Wer auf der Flucht ist, der geht ja nicht freiwillig, er lässt sein Hab und Gut zurück, weil etwas Schreckliches passiert ist. Wer als Flüchtling in so einem reichen Land wie der Schweiz anklopft, muss erst einmal Schutz finden. Dann wird überprüft, ob es sich wirklich um einen Flüchtling handelt, also um eine Person, die die Kriterien der Genfer Flüchtlingskonvention erfüllt.
Bei der Unterzeichnung der Erklärung sagten Sie, Sie seien stolz, dass die Erklärung zu Stande gekommen ist. War das eine schwierige Geburt?
Nein, in der Sache nicht, die war unumstritten. Aber ich sehe die Erklärung als Frucht eines Vertrauens, das über die Jahre im Rat der Religionen gewachsen ist. Dieses Vertrauen bedingt viel Vorarbeit.
Interreligiöser Dialog ist ein eher abstrakter Begriff. Hat die Arbeit für ein so konkretes Ziel wie diese Erklärung die Zusammenarbeit im Rat der Religionen verändert?

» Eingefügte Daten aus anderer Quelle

(* ===== verification/Errors.v ===== *)
(** The error codes of the protocol: modules/errors/src/lib.rs.

    [MoonlightError] is the enum with its explicit discriminants as [code]; the theorems say
    that the codes are pairwise distinct and that each family stays in its reserved range. *)
From S2P Require Import Prelude.

Definition AUTH_ERROR_RANGE_START : Z := 1000.
Definition AUTH_ERROR_RANGE_END : Z := 1099.
Definition UTXO_ERROR_RANGE_START : Z := 2000.
Definition UTXO_ERROR_RANGE_END : Z := 2099.
Definition CHANNEL_ERROR_RANGE_START : Z := 3000.
Definition CHANNEL_ERROR_RANGE_END : Z := 3099.
Definition HELPER_ERROR_RANGE_START : Z := 4000.
Definition HELPER_ERROR_RANGE_END : Z := 4099.

Inductive MoonlightError :=
  (* authorization *)
  | BadArg
  | UnexpectedVariant
  | MissingSignature
  | ExtraSignature
  | InvalidSignatureFormat
  | UnsupportedSignatureFormat
  | MismatchedContract
  | UnsupportedSigner
  | NoConditions
  | UnexpectedContext
  | SignatureExpired
  | ProviderThresholdNotMet
  | ProviderAlreadyRegistered
  | ProviderNotRegistered
  (* UTXO module *)
  | UtxoAlreadyExists
  | UtxoDoesNotExist
  | UtxoAlreadySpent
  | UnbalancedBundle
  | InvalidCreateAmount
  | RepeatedCreateUtxo
  | RepeatedSpendUtxo
  | UtxoNotFound
  | AuthContractNotSet
  (* privacy channel *)
  | RepeatedAccountForDeposit
  | RepeatedAccountForWithdraw
  | ConflictingConditionsForAccount
  | AmountOverflow
  | BundleHasConflictingConditions
  | AmountUnderflow
  | UnauthorizedOperation
  | InvalidExternalAmount
  | ReentrantCall
  (* helpers *)
  | NotEd25519AccountAddress
  | UnsupportedAddressPayload.

Definition code (e : MoonlightError) : Z :=
  match e with
  | BadArg => 1000
  | UnexpectedVariant => 1001
  | MissingSignature => 1002
  | ExtraSignature => 1003
  | InvalidSignatureFormat => 1004
  | UnsupportedSignatureFormat => 1005
  | MismatchedContract => 1006
  | UnsupportedSigner => 1007
  | NoConditions => 1008
  | UnexpectedContext => 1009
  | SignatureExpired => 1010
  | ProviderThresholdNotMet => 1011
  | ProviderAlreadyRegistered => 1012
  | ProviderNotRegistered => 1013
  | UtxoAlreadyExists => 2000
  | UtxoDoesNotExist => 2001
  | UtxoAlreadySpent => 2002
  | UnbalancedBundle => 2003
  | InvalidCreateAmount => 2004
  | RepeatedCreateUtxo => 2005
  | RepeatedSpendUtxo => 2006
  | UtxoNotFound => 2007
  | AuthContractNotSet => 2008
  | RepeatedAccountForDeposit => 3000
  | RepeatedAccountForWithdraw => 3001
  | ConflictingConditionsForAccount => 3002
  | AmountOverflow => 3003
  | BundleHasConflictingConditions => 3004
  | AmountUnderflow => 3005
  | UnauthorizedOperation => 3006
  | InvalidExternalAmount => 3007
  | ReentrantCall => 3008
  | NotEd25519AccountAddress => 4000
  | UnsupportedAddressPayload => 4001
  end.

#[global] Instance MoonlightError_eq_dec : EqDecision MoonlightError.
Proof. solve_decision. Defined.

(** The four families the source separates with its range constants. *)
Inductive error_family := AuthFamily | UtxoFamily | ChannelFamily | HelperFamily.

Definition family (e : MoonlightError) : error_family :=
  match e with
  | BadArg | UnexpectedVariant | MissingSignature | ExtraSignature | InvalidSignatureFormat
  | UnsupportedSignatureFormat | MismatchedContract | UnsupportedSigner | NoConditions
  | UnexpectedContext | SignatureExpired | ProviderThresholdNotMet
  | ProviderAlreadyRegistered | ProviderNotRegistered => AuthFamily
  | UtxoAlreadyExists | UtxoDoesNotExist | UtxoAlreadySpent | UnbalancedBundle
  | InvalidCreateAmount | RepeatedCreateUtxo | RepeatedSpendUtxo | UtxoNotFound
  | AuthContractNotSet => UtxoFamily
  | RepeatedAccountForDeposit | RepeatedAccountForWithdraw | ConflictingConditionsForAccount
  | AmountOverflow | BundleHasConflictingConditions | AmountUnderflow | UnauthorizedOperation
  | InvalidExternalAmount | ReentrantCall => ChannelFamily
  | NotEd25519AccountAddress | UnsupportedAddressPayload => HelperFamily
  end.

Definition family_range (f : error_family) : Z * Z :=
  match f with
  | AuthFamily => (AUTH_ERROR_RANGE_START, AUTH_ERROR_RANGE_END)
  | UtxoFamily => (UTXO_ERROR_RANGE_START, UTXO_ERROR_RANGE_END)
  | ChannelFamily => (CHANNEL_ERROR_RANGE_START, CHANNEL_ERROR_RANGE_END)
  | HelperFamily => (HELPER_ERROR_RANGE_START, HELPER_ERROR_RANGE_END)
  end.

(** A code identifies its error, and an error code lies in the reserved range of a
    family exactly when the error belongs to that family: the ranges do not overlap and no
    discriminant was put in the wrong one. *)
Theorem code_identifies_error (a b : MoonlightError) (f : error_family) :
  (code a = code b ↔ a = b) ∧
  ((family_range f).1 ≤ code a ≤ (family_range f).2 ↔ family a = f).
Proof.
  split.
  - split; [|by intros ->]. destruct a, b; simpl; first [reflexivity | discriminate].
  - destruct a, f; cbv -[Z.le]; split; intros; first [reflexivity | lia | discriminate].
Qed.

Das werden wir sehen. Mein Eindruck ist: Ja. Vertrauen wächst insbesondere durch Projekte, bei denen nicht nur gesprochen wird, sondern bei denen am Ende etwas Greifbares entsteht.
Sie haben in Ihrer Rede den Anschlag auf eine jüdische Synagoge in Pittsburgh und den aufflackernden Antisemitismus verurteilt. Beschäftigt das Thema den Rat?
Der Anschlag muss Thema an der nächsten Sitzung sein. Herbert Winter, der Präsident des Schweizerischen Israelitischen Gemeindebundes, weist immer wieder darauf hin, dass sich die Juden auch in der Schweiz nicht mehr sicher fühlen. Nun ist Gottseidank bislang hier nichts Schwerwiegendes passiert. Aber wir müssen darauf hinweisen, dass eine Gefahr besteht und dass wir alles, was wir tun können auch tun müssen, um dem Antisemitismus entschieden zu begegnen.